Health - Public Health News

Posted on: September 30, 2022

[ARCHIVED] With Polio’s Return to the New York Region, Make Sure You and Your Kids are Vaccinated

You may have heard news in the last few months about the return of Polio Virus to some parts of the United States, specifically to the New York region. Polio had been eliminated in the United States. This new confirmed case of paralytic polio in an unvaccinated person has health officials worried. Many people who are infected don’t show any symptoms or have only mild symptoms. Unfortunately, even though they feel fine, infected people often spread the virus to others - especially children - who can become very sick, paralyzed, or even die. 

How did Polio make a come back in the United States and where has it been found? 

To understand how this happened, it is important to understand the different types of Polio and the different types of vaccines against Polio. 

Inactivated Polio Vaccine (IPV) is a kind of vaccine that has the dead polio virus. This is the only kind of polio vaccine given in the United States. 
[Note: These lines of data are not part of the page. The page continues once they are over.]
Lemma recordMetric_autoregisters_witness :
  running_ running_collector = true /\
  find_metric "CPU" (metrics_ running_collector) = None /\
  recordMetric "CPU" (SDouble 1) running_collector =
    recordMetric_resume "CPU" (SDouble 1) false running_collector /\
  match find_metric "CPU" (metrics_ cpu_collector) with
  | None =>
      exists m1, cast_and_record (newMetric (sample_kind (SDouble 1)) "CPU") (SDouble 1) = Some m1 /\
        getName m1 = "CPU"%string /\ metric_count m1 = 1%nat /\
        recordMetric_resume "CPU" (SDouble 1) false cpu_collector =
          set_metrics (metrics_ cpu_collector ++ [m1]) cpu_collector
  | Some _ =>
      recordMetric_resume "CPU" (SDouble 1) false cpu_collector =
        log_error ("Failed to auto-register metric '" ++ "CPU" ++ "': "
                   ++ "Metric already registered: " ++ "CPU")%string cpu_collector
  end.
Proof.
  assert (H1 : running_ running_collector = true) by reflexivity.
  assert (H2 : find_metric "CPU" (metrics_ running_collector) = None) by reflexivity.
  split; [exact H1|]. split; [exact H2|].
  exact (recordMetric_autoregisters "CPU" (SDouble 1) running_collector cpu_collector H1 H2).
Defined.

Lemma find_metric_update_other (n name : string) (f : Metric -> Metric) (ms : list Metric) :
  (forall m, getName (f m) = getName m) -> n <> name ->
  find_metric n (update_first name f ms) = find_metric n ms.
Proof.
  intros Hf Hn. induction ms as [|m ms IH]; simpl; [reflexivity|].
  destruct (String.eqb (getName m) name) eqn:E.
  - apply String.eqb_eq in E. unfold find_metric. simpl. rewrite Hf, E.
    apply String.eqb_neq in Hn. rewrite (String.eqb_sym name n), Hn. reflexivity.
  - unfold find_metric in *. simpl. destruct (String.eqb (getName m) n); [reflexivity | exact IH].
Qed.

Lemma find_metric_app_other (n : string) (ms : list Metric) (m : Metric) :
  getName m <> n -> find_metric n (ms ++ [m]) = find_metric n ms.
Proof.
  intros Hm. induction ms as [|m0 ms IH]; unfold find_metric in *; simpl.
  - apply String.eqb_neq in Hm. now rewrite Hm.
  - destruct (String.eqb (getName m0) n); [reflexivity | exact IH].
Qed.

Lemma record_found_frame (n name : string) (s : sample) (st : MetricCollector) :
  n <> name ->
  cerr (record_found name s st) = cerr st /\
  writer_ (record_found name s st) = writer_ st /\
  running_ (record_found name s st) = running_ st /\
  find_metric n (metrics_ (record_found name s st)) = find_metric n (metrics_ st).
Proof.
  intros Hn.
  assert (Hf : forall m, getName (match cast_and_record m s with Some m' => m' | None => m end)
                         = getName m) by (intros m; apply cast_and_record_name).
  unfold record_found. cbn [set_metrics cerr writer_ running_ metrics_].
  repeat split. exact (find_metric_update_other n name _ _ Hf Hn).
Qed.

(** Once its lookup is done, [recordMetric] writes to [std::cerr] only when
    it had to register the name and found it registered by another thread,
    and then exactly the one line; it never touches the writer or the
    running flag, and leaves the metric of every other name as it was. *)
Theorem recordMetric_frame (n name : string) (s : sample) (found : bool) (st : MetricCollector) :
  n <> name ->
  cerr (recordMetric_resume name s found st) =
    cerr st ++ (if found then []
                else match find_metric name (metrics_ st) with
                     | Some _ => [("Failed to auto-register metric '" ++ name ++ "': "
                                   ++ "Metric already registered: " ++ name)%string]
                     | None => []
                     end) /\
  writer_ (recordMetric_resume name s found st) = writer_ st /\
  running_ (recordMetric_resume name s found st) = running_ st /\
  find_metric n (metrics_ (recordMetric_resume name s found st)) = find_metric n (metrics_ st).
Proof.
  intros Hn. unfold recordMetric_resume. destruct found.
  - rewrite app_nil_r. exact (record_found_frame n name s st Hn).
  - unfold registerMetric. destruct (find_metric name (metrics_ st)) as [m|] eqn:F.
    + cbn. repeat split.
    + destruct (record_found_frame n name s
                  (set_metrics (metrics_ st ++ [newMetric (sample_kind s) name]) st) Hn)
        as (A & B & C & D).
      rewrite A, B, C, D, app_nil_r. cbn [set_metrics cerr writer_ running_ metrics_].
      repeat split. apply find_metric_app_other. rewrite getName_newMetric. congruence.
Qed.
Oral Polio Vaccine (OPV) is a kind of vaccine given in other countries, but not in the United States. It contains a live strain of the virus that has been weakened. If it is allowed to circulate in under- or un-immunized groups of people for long enough or replicate in someone with a weakened immune system, the weakened virus can revert to a form that causes illness and paralysis. 
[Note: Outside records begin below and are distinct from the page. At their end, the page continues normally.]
(** The store stays in step as long as no [PUT] is rejected while its buyer
    is sanitised. *)
Lemma step_in_step (st : Wire.State) (now : Z) (e : Wire.Event) :
  Wire.quiet_update e ->
  Wire.store_in_step st -> Wire.store_in_step (Wire.step st now e).
Proof.
  intros Hquiet [Hd Hall]. unfold Wire.store_in_step.
  destruct (wire_step_effect st now e)
    as [(Hb & Hsub)
       |[(c & b & Hck & Hb & Hbuyer & _ & Hs & Hm)
        |[(key & id & body & c & c' & f & -> & Hc & Hck & Hb & Hbuyer & _ & Hrev)
         |(id & c & Hc & _ & Hck & Hb)]]].
  - rewrite Hb. split.
    + intros id1 id2 c1 c2 H1 H2. apply Hd; apply Hsub; assumption.
    + intros id c Hc. apply (Hall id c), Hsub, Hc.
  - rewrite Hck, Hb. split.
    + intros id1 id2 c1 c2 H1 H2 Heq.
      apply lookup_insert_Some in H1 as [[<- <-]|[Hn1 H1]];
        apply lookup_insert_Some in H2 as [[<- <-]|[Hn2 H2]].
      * reflexivity.
      * exfalso. destruct (Hall _ _ H2) as [Hlt _]. lia.
      * exfalso. destruct (Hall _ _ H1) as [Hlt _]. lia.
      * apply (Hd _ _ _ _ H1 H2 Heq).
    + apply map_Forall_insert_2.
      * split; [rewrite length_app; cbn; lia|].
        right. rewrite Hbuyer, list_lookup_middle by reflexivity. split; assumption.
      * intros id0 c0 H0. destruct (Hall id0 c0 H0) as [Hlt Hstep].
        split; [rewrite length_app; lia|].
        apply (wire_status_in_step_frame (Wire.buyers st)); [|exact Hstep].
        apply lookup_app_l, Hlt.
  - cbn [Wire.quiet_update] in Hquiet. specialize (Hrev Hquiet).
    rewrite Hck, Hb. split.
    + intros id1 id2 c1 c2 H1 H2 Heq.
      apply lookup_insert_Some in H1 as [[<- <-]|[Hn1 H1]];
        apply lookup_insert_Some in H2 as [[<- <-]|[Hn2 H2]].
      * reflexivity.
      * apply (Hd _ _ _ _ Hc H2). congruence.
      * apply (Hd _ _ _ _ H1 Hc). congruence.
      * apply (Hd _ _ _ _ H1 H2 Heq).
    + intros id0 c0 H0.
      apply lookup_insert_Some in H0 as [[<- <-]|[Hne H0]].
      * destruct (Hall id c Hc) as [Hlt _].
        split; [rewrite length_alter, Hbuyer; exact Hlt|].
        right. rewrite Hb in Hrev. rewrite Hrev. split; reflexivity.
      * destruct (Hall id0 c0 H0) as [Hlt Hstep].
        split; [rewrite length_alter; exact Hlt|].
        apply (wire_status_in_step_frame (Wire.buyers st)); [|exact Hstep].
        apply list_lookup_alter_ne. intros Heq.
        apply Hne. symmetry. apply (Hd _ _ _ _ H0 Hc). congruence.
  - rewrite Hck, Hb. split.
    + intros id1 id2 c1 c2 H1 H2 Heq.
      apply lookup_insert_Some in H1 as [[<- <-]|[Hn1 H1]];
        apply lookup_insert_Some in H2 as [[<- <-]|[Hn2 H2]].
      * reflexivity.
      * apply (Hd _ _ _ _ Hc H2). exact Heq.
      * apply (Hd _ _ _ _ H1 Hc). exact Heq.
      * apply (Hd _ _ _ _ H1 H2 Heq).
    + intros id0 c0 H0.
      apply lookup_insert_Some in H0 as [[<- <-]|[Hne H0]].
      * destruct (Hall id c Hc) as [Hlt _]. split; [exact Hlt|].
        left. cbn. split; [reflexivity|]. split; [eexists; reflexivity|reflexivity].
      * exact (Hall id0 c0 H0).
Qed.

Lemma run_in_step (evs : list (Z * Wire.Event)) (st : Wire.State) :
  Forall (fun te => Wire.quiet_update te.2) evs ->
  Wire.store_in_step st -> Wire.store_in_step (Wire.run st evs).
Proof.
  intros Hq. revert st.
  induction Hq as [|[now e] evs He _ IH]; intros st Hst; [exact Hst|].
  cbn [Wire.run]. apply IH, step_in_step; assumption.
Qed.

Lemma initial_in_step : Wire.store_in_step Wire.initial.
Proof.
  split.
  - intros id1 id2 c1 c2 H1. cbn in H1. rewrite lookup_empty in H1. discriminate.
  - cbn. apply map_Forall_empty.
Qed.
The Polio Virus found in the New York region is a type that mutated from an OPV virus. It originally came from someone who traveled to the US from a country with a low vaccination rate that still uses OPV. 

What can I do? 

Make sure you and your children are up to date on your Polio vaccine. If you’re not sure, talk with your healthcare provider. Vaccinated adults who plan to travel to the New York area (or another country with Polio) can also get a lifetime booster shot against the virus. Talk with your provider about getting the shot and with your insurance company about coverage for adult vaccines. 
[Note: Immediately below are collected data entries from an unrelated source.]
(** Selecting a command with Enter is guarded in both programs: without the
    tool nothing is dispatched and the status asks for the installation. *)
Lemma Part000_runSelected_guard (B : Bubbles) (m : Part000.model) :
  Part000.devtunnelFound m = false ->
  exists m' : Part000.model,
    Part000.runSelected m = Ok (m', CmdNil)
    /\ Part000.statusText m' = "install devtunnel CLI first"
    /\ Part000.lastCmd m' = Part000.lastCmd m.
Proof.
  intros H. unfold Part000.runSelected. rewrite H. simpl.
  eexists; repeat split.
Qed.

Lemma MainGo_startPrompt_guard (B : Bubbles) (m : MainGo.model)
  (cmd : MainGo.commandSpec) :
  MainGo.devtunnelFound m = false ->
  exists m' : MainGo.model,
    MainGo.startPrompt m cmd = Ok (m', CmdNil)
    /\ MainGo.status m' = "install devtunnel CLI first"
    /\ MainGo.lastCommand m' = MainGo.lastCommand m.
Proof.
  intros H. unfold MainGo.startPrompt. rewrite H. simpl.
  eexists; repeat split.
Qed.

(** *** The guard in [src/main.go]

    In [src/main.go] every way to the process runner passes [startPrompt],
    and the guard holds in every state of the loop, for every world and every
    behaviour of the widgets. *)

Lemma Join_from_tool (rest : list string) :
  (Join ("devtunnel" :: rest) " " == "which devtunnel") = false.
Proof. destruct rest; reflexivity. Qed.

Lemma okQueues_runCommandCmd (w : World) (parts : list string) :
  fromTool parts -> okQueues w (queues w (MainGo.runCommandCmd parts)).
Proof.
  intros [-> | [rest ->]]; [constructor |].
  rewrite MainGo_runCommandCmd_queues.
  destruct (fire_exec_finished w MainGo.deadline MainGo.timeoutNotice
              ("devtunnel" :: rest) (Join ("devtunnel" :: rest) " "))
    as [out [err ->]].
  repeat constructor. unfold okMsg. rewrite Join_from_tool. reflexivity.
Qed.

Lemma okQueues_widget (w : World) (c : option WidgetCmd) :
  okQueues w (queues w (widgetCmd c)).
Proof. destruct c as [[| |]|]; repeat constructor. Qed.

Lemma okMsg_fromTerminal (w : World) (msg : Msg) :
  fromTerminal msg = true -> okMsg w msg = true.
Proof. destruct msg; simpl; intros H; first [reflexivity | discriminate]. Qed.

Lemma okQueues_pop (w : World) (n : nat) :
  forall (qs rest : list (list Msg)) (msg : Msg),
    okQueues w qs -> pop n qs = Some (msg, rest) ->
    okMsg w msg = true /\ okQueues w rest.
Proof.
  induction n as [|n IH]; intros qs rest msg Hqs Hpop;
    destruct qs as [|q qs]; simpl in Hpop; try discriminate;
    inversion Hqs as [|? ? Hq Hqs']; subst.
  - destruct q as [|m0 q]; [discriminate |].
    injection Hpop as <- <-. inversion Hq; subst.
    split; [assumption | constructor; assumption].
  - destruct (pop n qs) as [[msg' rest']|] eqn:E; [| discriminate].
    injection Hpop as <- <-.
    destruct (IH qs rest' msg' Hqs' E) as [Hm Hr].
    split; [assumption | constructor; assumption].
Qed.

(** Case analysis on the conditions of a computed update. *)
Ltac split_update H :=
  repeat match type of H with
  | context [match ?x with _ => _ end] =>
      match x with
      | context [match _ with _ => _ end] => fail 1
      | _ => destruct x eqn:?;
             cbn -[String.eqb MainGo.requiredLoop Fields TrimSpace len idx
                   store int_add int_sub MainGo.runCommandCmd viewport_Update
                   SetContent GotoTop] in H
      end
  | context [bind ?x _] =>
      match x with
      | context [match _ with _ => _ end] => fail 1
      | _ => destruct x eqn:?;
             cbn -[String.eqb MainGo.requiredLoop Fields TrimSpace len idx
                   store int_add int_sub MainGo.runCommandCmd viewport_Update
                   SetContent GotoTop] in H
      end
  end.

Ltac close_guard :=
  try discriminate;
  match goal with
  | H : Ok _ = Ok _ |- _ => injection H as <- <-
  end;
  unfold guardInv, fromTool in *;
  cbn -[MainGo.runCommandCmd Fields TrimSpace] in *;
  try match goal with
  | Hok : negb (lookPath ?w _) = true, Hg : lookPath ?w _ = false -> _ |- _ =>
      apply negb_true_iff in Hok; specialize (Hg Hok); discriminate
  end;
  repeat match goal with
  | |- _ /\ _ => split
  | |- _ -> _ => intro
  end;
  try discriminate; try congruence; try tauto;
  try (left; reflexivity); try (right; eexists; reflexivity);
  try (repeat constructor; fail);
  try (apply okQueues_widget);
  try match goal with
  | |- invokesRunner (widgetCmd ?o) = false => destruct o; reflexivity
  end;
  try (apply okQueues_runCommandCmd; unfold fromTool;
       first [assumption | tauto | right; eexists; reflexivity]).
All childhood vaccines for people 19 or younger are covered through the Vaccines for Children (VFC) Program. Find a VFC provider on this map. If childhood vaccines are given by a non-VCF provider, you may have an out-of-pocket cost. 

Before the Polio Vaccine was invented, thousands of children in the US each year became paralyzed by the virus and hundreds died. We can prevent needless suffering and death by making sure this virus doesn’t spread within the United States ever again - make sure you and your family are vaccinated against Polio.